Suspension of organic certification is a fairly involved process in the United States. The steps that lead up to shelving a company's ability to label its products “USDA-certified organic” can take months, though it rarely gets that far. Most producers are committed enough to the organic ideal to address any shortcomings as soon as they are found.
Suspensions are fairly rare and actual revocations even more so, though they do occur. One case of note involved a certification firm in Wisconsin accused of approving an “organic” bottled water, among other violations. Transgressors like this are largely seen as aberrations — small companies trying to take advantage of consumer trust.
The news surrounding the suspension of Vander Eyk Dairy, a giant, 10,000-head farm in California, is much more serious:
The suspension occurred May 16, although the news media only learned about it on June 6, when bloggers and activist groups posted the development on their websites.
The U.S. Department of Agriculture and the certifying agent, Quality Assurance International, cite confidentiality laws as the basis for not disclosing the news themselves.
Horizon Organic, the nation's largest organic dairy, received less than 2% of its milk from Vander Eyk Dairy for an unspecified number of years, up until December 2006, when it chose not to renew Vander Eyk's contract due to quality problems. Ironically, the dairy was named one of Horizon's “Exceptional Quality Award” winners in 2004.
It appears Vander Eyk was a troubled operation long before May 16. Bloggers determined the suspension stemmed from woes over record-keeping and cattle identification. The former certainly could not have just suddenly occurred; records don't just become slipshod overnight. A keen observer could have seen trouble as early as January 2005 when the dairy paid a $360,000 settlement to Hispanic workers after they filed complaints of unpaid overtime and related charges. The record suggests this was not a well-managed, conscientious business operating under organic principles.
The potential for trouble was there all along, too. Vander Eyk milked what is known as a “split” herd; that is, some were certified organic, while others produced conventional milk. What's dismaying is the idea that cross-contamination could easily have occurred at any point. With 10,000 cows, it's not difficult to imagine an underpaid, overworked employee opening the wrong gate, or serving conventional alfalfa to organic milk cows.

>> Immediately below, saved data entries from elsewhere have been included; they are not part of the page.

(* ===== verification/SubtitleDeltaTheorems.v ===== *)
(** * What the subtitle deltas guarantee

    A renderer that starts from a baseline applies every delta and ends up with
    the cues of the store's window; where its order can differ is shown too. *)
From S2P Require Import Prelude RustStr SubtitleCues SubtitleDelta.

(** ** Cues by id *)
Definition ids (l : list SubtitleCueRuntime) : list string := cue_id <$> l.
Lemma list_filter_iff' {A} (P Q : A → Prop) `{!∀ x, Decision (P x), !∀ x, Decision (Q x)} (l : list A) :
  (∀ x, x ∈ l → P x ↔ Q x) → filter P l = filter Q l.
Proof.
  induction l as [|x l IH]; intros Hall; [done|]. rewrite !filter_cons.
  assert (filter P l = filter Q l) as -> by (apply IH; intros y Hy; apply Hall; by right).
  destruct (decide (P x)) as [Hp|Hp], (decide (Q x)) as [Hq|Hq]; try done; exfalso;
    (assert (P x ↔ Q x) by (apply Hall; left)); tauto.
Qed.
Lemma find_cue_unique l c : NoDup (ids l) → c ∈ l → find_cue (cue_id c) l = Some c.
Proof.
  unfold find_cue, ids. induction l as [|x l IH]; [by intros _ ?%elem_of_nil|].
  rewrite fmap_cons, NoDup_cons. intros [Hx Hl] [->|Hc]%elem_of_cons; simpl; unfold has_id.
  - by rewrite bool_decide_true.
  - rewrite bool_decide_false; [by apply IH|]. intros E. apply Hx. rewrite E.
    apply list_elem_of_fmap. by exists c.
Qed.
Lemma find_cue_spec l id c : NoDup (ids l) → find_cue id l = Some c ↔ c ∈ l ∧ cue_id c = id.
Proof.
  intros Hl. split; [|intros [Hc <-]; by apply find_cue_unique].
  intros [Hc Hid]%List.find_some. unfold has_id in Hid. bool_hyps. split; [by apply list_elem_of_In|done].
Qed.
Lemma find_cue_none l id : find_cue id l = None ↔ id ∉ ids l.
Proof.
  unfold find_cue, ids. induction l as [|x l IH]; simpl; [split; [by intros _ ?%elem_of_nil|done]|].
  rewrite not_elem_of_cons. unfold has_id at 1. destruct (decide (cue_id x = id)) as [E|E].
  - rewrite bool_decide_true by done. split; [done|]. intros [Hn _]. by destruct Hn.
  - rewrite bool_decide_false by done. rewrite IH. naive_solver.
Qed.
Definition upsert_map (m : gmap string SubtitleCueRuntime) (l : list SubtitleCueRuntime)
    : gmap string SubtitleCueRuntime := fold_left (λ m c, <[cue_id c := c]> m) l m.
Lemma upsert_map_lookup l : ∀ m id, NoDup (ids l) →
  upsert_map m l !! id = match find_cue id l with Some c => Some c | None => m !! id end.
Proof.
  unfold upsert_map, find_cue, ids. induction l as [|x l IH]; intros m id; [done|].
  rewrite fmap_cons, NoDup_cons. intros [Hx Hl]. simpl. rewrite IH by done. unfold has_id at 2.
  destruct (decide (cue_id x = id)) as [<-|E].
  - rewrite bool_decide_true by done.
    destruct (List.find _ l) as [c|] eqn:Hf; [|by rewrite lookup_insert_eq].
    exfalso. apply find_cue_spec in Hf as [Hin Hid]; [|done]. apply Hx. apply list_elem_of_fmap. by exists c.
  - rewrite bool_decide_false by done. by rewrite lookup_insert_ne.
Qed.
Lemma collect_lookup l id : NoDup (ids l) → collect_by_id l !! id = find_cue id l.
Proof.
  intros Hl. change (upsert_map ∅ l !! id = find_cue id l). rewrite upsert_map_lookup by done.
  by destruct (find_cue id l).
Qed.
Definition upsert_ids (l0 : list string) (l : list SubtitleCueRuntime) : list string :=
  fold_left (λ l0 c, if bool_decide (cue_id c ∈ l0) then l0 else cue_id c :: l0) l l0.
Lemma upsert_ids_elem l : ∀ l0 id, id ∈ upsert_ids l0 l ↔ id ∈ l0 ∨ id ∈ ids l.
Proof.
  unfold upsert_ids, ids. induction l as [|c l IH]; intros l0 id; simpl.
  - rewrite elem_of_nil. tauto.
  - rewrite IH, elem_of_cons. destruct (decide (cue_id c ∈ l0)) as [Hc|Hc].
    + rewrite bool_decide_true by done. naive_solver.
    + rewrite bool_decide_false by done. rewrite elem_of_cons. tauto.
Qed.
Lemma upsert_ids_NoDup l : ∀ l0, NoDup l0 → NoDup (upsert_ids l0 l).
Proof.
  unfold upsert_ids. induction l as [|c l IH]; intros l0 Hl; simpl; [done|]. apply IH.
  destruct (decide (cue_id c ∈ l0)) as [Hc|Hc]; [by rewrite bool_decide_true|].
  rewrite bool_decide_false by done. by apply NoDup_cons.
Qed.

(** ** One delta *)
(** The index holds exactly these cues, at the stream's cursor. *)
Record at_cursor (s : SubtitleDeltaStream) (m : gmap string SubtitleCueRuntime) (l : list string)
    (ix : SubtitleCueIndex) : Prop := {
  ac_stream : ix_streamId ix = sd_stream_id s ∧ sd_stream_id s ≠ "";
  ac_generation : ix_generation ix = sd_generation s;
  ac_seq : ix_seq ix = sd_seq s;
  ac_cues : ix_cueById ix = m;
  ac_ids : ix_orderedCueIds ix = l
}.
(** The ids listed are those of the map, once each. *)
Record listed (m : gmap string SubtitleCueRuntime) (l : list string) : Prop := {
  li_nodup : NoDup l;
  li_elem id : id ∈ l ↔ is_Some (m !! id)
}.
Definition safe_integer : Z := 2 ^ 53 - 1.
Lemma apply_all_app ix l l' : apply_all ix (l ++ l') =
  match apply_all ix l with (Applied, ix) => apply_all ix l' | r => r end.
Proof.
  revert ix. induction l as [|d l IH]; intros ix; [done|]. simpl.
  destruct (applySubtitleDeltaToIndex ix d) as [[] ix']; auto.
Qed.
Lemma push_applied op cue s deltas ix ix1 m l : op ≠ Reset →
  apply_all ix deltas = (Applied, ix1) → at_cursor s m l ix1 → 0 ≤ sd_seq s < safe_integer →
  let '(s', deltas') := push_delta op (Some cue) (s, deltas) in
  sd_seq s' = sd_seq s + 1 ∧ s' = s <| sd_seq := sd_seq s + 1 |>
  ∧ apply_all ix deltas' = applySubtitleDeltaToIndex ix1
      (mk_delta (sd_stream_id s) (sd_generation s) (sd_seq s + 1) op (Some cue)).
Proof.
  intros Hop Ha Hc Hs. unfold push_delta.
  assert (Z.max (wrapping_add (sd_seq s) 1) 1 = sd_seq s + 1) as E.
  { unfold wrapping_add, safe_integer in *. rewrite Z.mod_small; [lia|]. unfold u64_max. lia. }
  simpl. unfold set_with. rewrite E. split_and!; [done|done|]. rewrite apply_all_app, Ha. simpl.
  by destruct (applySubtitleDeltaToIndex _ _) as [[] ?].
Qed.
Lemma next_delta s m l ix op cue : op ≠ Reset → at_cursor s m l ix →
  applySubtitleDeltaToIndex ix
    (mk_delta (sd_stream_id s) (sd_generation s) (sd_seq s + 1) op (Some cue))
  = let finish cueById orderedCueIds :=
      (Applied, mk_index (foldr delete cueById (drop SUBTITLE_WINDOW_LIMIT orderedCueIds))
         (take SUBTITLE_WINDOW_LIMIT orderedCueIds) (sd_stream_id s) (sd_generation s) (sd_seq s + 1)) in
    match op with
    | Upsert => finish (<[cue_id cue := cue]> m)
                  (if is_Some_b (m !! cue_id cue) then l else cue_id cue :: l)
    | _ => if is_Some_b (m !! cue_id cue) then finish (delete (cue_id cue) m) (filter (λ id, id ≠ cue_id cue) l)
           else (Applied, mk_index m l (sd_stream_id s) (sd_generation s) (sd_seq s + 1))
    end.
Proof.
  intros Hop [[H1 H1'] H2 H3 H4 H5]. unfold applySubtitleDeltaToIndex. simpl. rewrite H1, H2, H3, H4, H5.
  unfold is_empty. rewrite (bool_decide_false (sd_stream_id s = "")) by done.
  rewrite (bool_decide_true (sd_stream_id s = sd_stream_id s)) by done.
  rewrite (bool_decide_false (op = Reset)) by done. rewrite !Z.eqb_refl. simpl.
  rewrite (proj2 (Z.leb_gt _ _)) by lia.
  destruct op; [|by destruct (is_Some_b _)|done]. by destruct (is_Some_b _).
Qed.
Lemma finish_short {A} (m : gmap string A) (l : list string) : (length l ≤ 32)%nat →
  foldr delete m (drop SUBTITLE_WINDOW_LIMIT l) = m ∧ take SUBTITLE_WINDOW_LIMIT l = l.
Proof. intros H. unfold SUBTITLE_WINDOW_LIMIT. by rewrite drop_ge, take_ge. Qed.
Lemma delivery_step_inv s l s' : delivery_inv s → move values l s = Some s' → delivery_inv s'.
Proof.
  intros Hi H. destruct l; cbn [move] in H.
  - destruct (next_status_id _) as [[id outbox]|] eqn:En; [|done]. unfold eqs in H.
    case_bool_decide as Hid; [|done]. injection H as <-. subst id.
    unfold next_status_id, checked_add in En. destruct (_ <=? _); [|done]. injection En as En <-.
    destruct Hi as [H1 (first & Hf & Hn & Hs) H3 H4 H5 H6].
    assert (Hsub : sy_emitted s ⊆ sy_emitted s ++ [event]) by (intros x Hx; rewrite elem_of_app; auto).
    split; simpl; [by rewrite H1, app_assoc| |done| | |done].
    + exists first. split_and!; [done| |rewrite length_app; simpl; lia].
      apply numbered_event_snoc; [done|]. rewrite <- En. f_equal. lia.
    + intros e He. by apply Hsub, H4.
    + eapply Forall_impl; [exact H5|]. intros l. by apply link_ok_grows.
  - injection H as <-. destruct Hi as [H1 H2 H3 H4 H5 H6]. split; simpl; try done.
    apply Forall_app. split; [done|]. constructor; [|done]. split; simpl; [|done|];
      by intros ? ?%elem_of_nil.
  - destruct (sy_links s !! i) as [link|] eqn:El; [|done].
    destruct (front (sy_outbox s)) as [event|] eqn:Ef; [|done].
    destruct (_ && _); [|done]. injection H as <-. apply inv_set_link; [done|].
    pose proof (inv_link s i link Hi El) as [H1 H2 H3]. split; simpl; [|done|done].
    intros e [?|He%list_elem_of_singleton]%elem_of_app; [auto|]. subst e.
    rewrite (di_fifo s Hi), elem_of_app. right. unfold front in Ef.
    destruct (ob_pending _); [done|]. injection Ef as ->. left.
  - destruct (sy_links s !! i) as [link|] eqn:El; [|done].
    destruct (lk_handling link) eqn:Eh; [done|]. destruct (lk_events link) as [|event rest] eqn:Ee; [done|].
    pose proof (inv_link s i link Hi El) as [H1 H2 H3].
    assert (Hin : ∀ e, e ∈ event :: rest → e ∈ sy_emitted s) by (rewrite <- Ee; exact H1).
    destruct (is_blank _) eqn:Eb; injection H as <-; (apply inv_set_link; [done|]); split; simpl.
    + intros e He. apply Hin. by right.
    + by rewrite Eh.
    + done.
    + intros e He. apply Hin. by right.
    + intros h [= <-]. split_and!; [|done|done]. apply Hin. left.
    + done.
  - destruct (sy_links s !! i) as [link|] eqn:El; [|done].
    destruct (lk_handling link) as [h|] eqn:Eh; [|done].
    pose proof (inv_link s i link Hi El) as [L1 L2 L3]. destruct (L2 h Eh) as (He & Hb & Hd).
    pose proof (handle_step_ledger ack_written now1 now2 h (sy_desktop s) (sy_emitted s)
      (di_receipts s Hi) (λ e e', inv_unique s e e' Hi)
      (λ e He, di_settled s Hi e (or_introl He)) He Hb Hd) as Hstep.
    destruct (hstep _ _ _ _ _) as [[next|err] d]; [|done]. injection H as <-.
    destruct Hstep as (Hr & Hgrow & Hnew & Hh & Hnext).
    set (s1 := s <| sy_desktop := d |>).
    assert (Hi1 : delivery_inv s1).
    { destruct Hi as [H1 H2 H3 H4 H5 H6]. split; simpl; try done.
      - intros e Hs. destruct (Hnew e Hs) as [?| ->]; auto.
      - eapply Forall_impl; [exact H5|]. intros l. by apply link_ok_grows.
      - auto. }
    assert (Hacks : ∀ a, a ∈ lk_acks link ++ ack_written_at h ack_written →
      ∃ e, a = ack_of e ∧ e ∈ sy_emitted s ∧ settled d e).
    { intros a [Ha|Ha]%elem_of_app.
      - destruct (L3 a Ha) as (e & ? & ? & ?). eauto.
      - destruct h; try by apply elem_of_nil in Ha. simpl in Ha.
        destruct ack_written; [|by apply elem_of_nil in Ha]. apply list_elem_of_singleton in Ha as ->.
        exists e. split_and!; [done|done|]. apply Hgrow. by apply Hd. }
    apply (inv_set_link s1); [done|]. destruct next as [h'|handled]; split; simpl; try done.
    destruct Hnext as [Hev Hd']. intros h'' [= <-]. unfold handling_ok. rewrite Hev. auto.
  - destruct (sy_links s !! i) as [link|] eqn:El; [|done].
    destruct (lk_open link); [|done]. destruct (lk_awaits link); [|done].
    destruct (lk_acks link) as [|ack rest] eqn:Ea; [done|].
    pose proof (inv_link s i link Hi El) as [L1 L2 L3]. rewrite Ea in L3.
    assert (Hlink : ∀ o w, link_ok (sy_emitted s) (settled (sy_desktop s))
      (link <| lk_acks := rest |> <| lk_open := o |> <| lk_awaits := w |>)).
    { intros o w. split; simpl; [done|done|]. intros a Ha. apply L3. by right. }
    destruct (is_blank _) eqn:Eb.
    { injection H as <-. apply inv_set_link; [done|]. apply (Hlink false (lk_awaits link)). }
    destruct (acknowledge ack (sy_outbox s)) as [[] outbox] eqn:Eack; injection H as <-.
    + apply acknowledge_front in Eack as (f & pending & Ep & -> & Hid).
      match goal with |- delivery_inv (set_link i _ ?s1) =>
        apply (inv_set_link s1); [|apply (Hlink (lk_open link) None)] end.
      assert (Hf : f ∈ sy_emitted s) by (rewrite (di_fifo s Hi), Ep, elem_of_app; right; left).
      assert (settled (sy_desktop s) f) as Hset.
      { destruct (L3 ack) as (e & -> & He & Hs); [left|]. simpl in Hid.
        by rewrite (inv_unique s f e Hi). }
      rewrite Ep. destruct Hi as [H1 H2 H3 H4 H5 H6]. split; simpl; try done.
      * by rewrite H1, Ep, <- app_assoc.
      * intros e [?|He%list_elem_of_singleton]%elem_of_app; [auto|by subst].
    + unfold acknowledge in Eack.
      assert (outbox = sy_outbox s) as -> by (destruct (ob_pending _); [by simplify_eq|]; by case_match; simplify_eq).
      match goal with |- delivery_inv (set_link i _ ?s1) => apply (inv_set_link s1) end.
      * destruct Hi as [H1 H2 H3 H4 H5 H6]. split; simpl; rewrite ?app_nil_r; done.
      * apply (Hlink false (lk_awaits link)).
  - destruct (sy_links s !! i) as [link|] eqn:El; [|done]. injection H as <-.
    apply inv_set_link; [done|]. pose proof (inv_link s i link Hi El) as [L1 L2 L3]. by split.
  - destruct (_ <? _); [done|]. destruct (exec_quiescence _ _ _) as [g|]; [|done]. injection H as <-.
    by apply (inv_desktop s).
  - injection H as <-. by apply (inv_desktop s).
  - injection H as <-. by apply (inv_desktop s).
Qed.
#[export] Instance delivery_invariant : Invariant delivery_initial (delivery_step values) delivery_inv.
Proof.
  split; [|intros s l s' Hi [_ H]; by eapply delivery_step_inv].
  intros s (Ho & Hn & Hr & _ & Hh & Hrf & Hl & _ & He & Hrm). split.
  - by rewrite He, Hrm, Ho.
  - exists (next_sequence (sy_outbox s) + 1). rewrite He. split_and!; [lia|done|simpl; lia].
  - rewrite Hr, Hh. split; [by split|apply spaced_nil].
  - unfold settled. rewrite Hh, Hrf. intros e [?%elem_of_nil|?%elem_of_nil]; done.
  - by rewrite Hl.
  - rewrite Hrm. by intros e ?%elem_of_nil.
Qed.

In the end, the system worked, but to what end? There exists a disturbing lack of transparency and disclosure here. Shoppers, paying nearly $4 for a half-gallon of organic milk because they believe it's better for them, their families and even the cows, will need to apply to the USDA under the Freedom of Information Act if they want to find out what happened. The way this story unfolded gives the entire organic dairy industry an eye blacker than a Holstein's hide, and will only fuel more suspicion that large-scale operators cannot sustain the organic ideal.
This type of secrecy is challenging to me as a reporter. But it's absolutely outrageous to me as a consumer.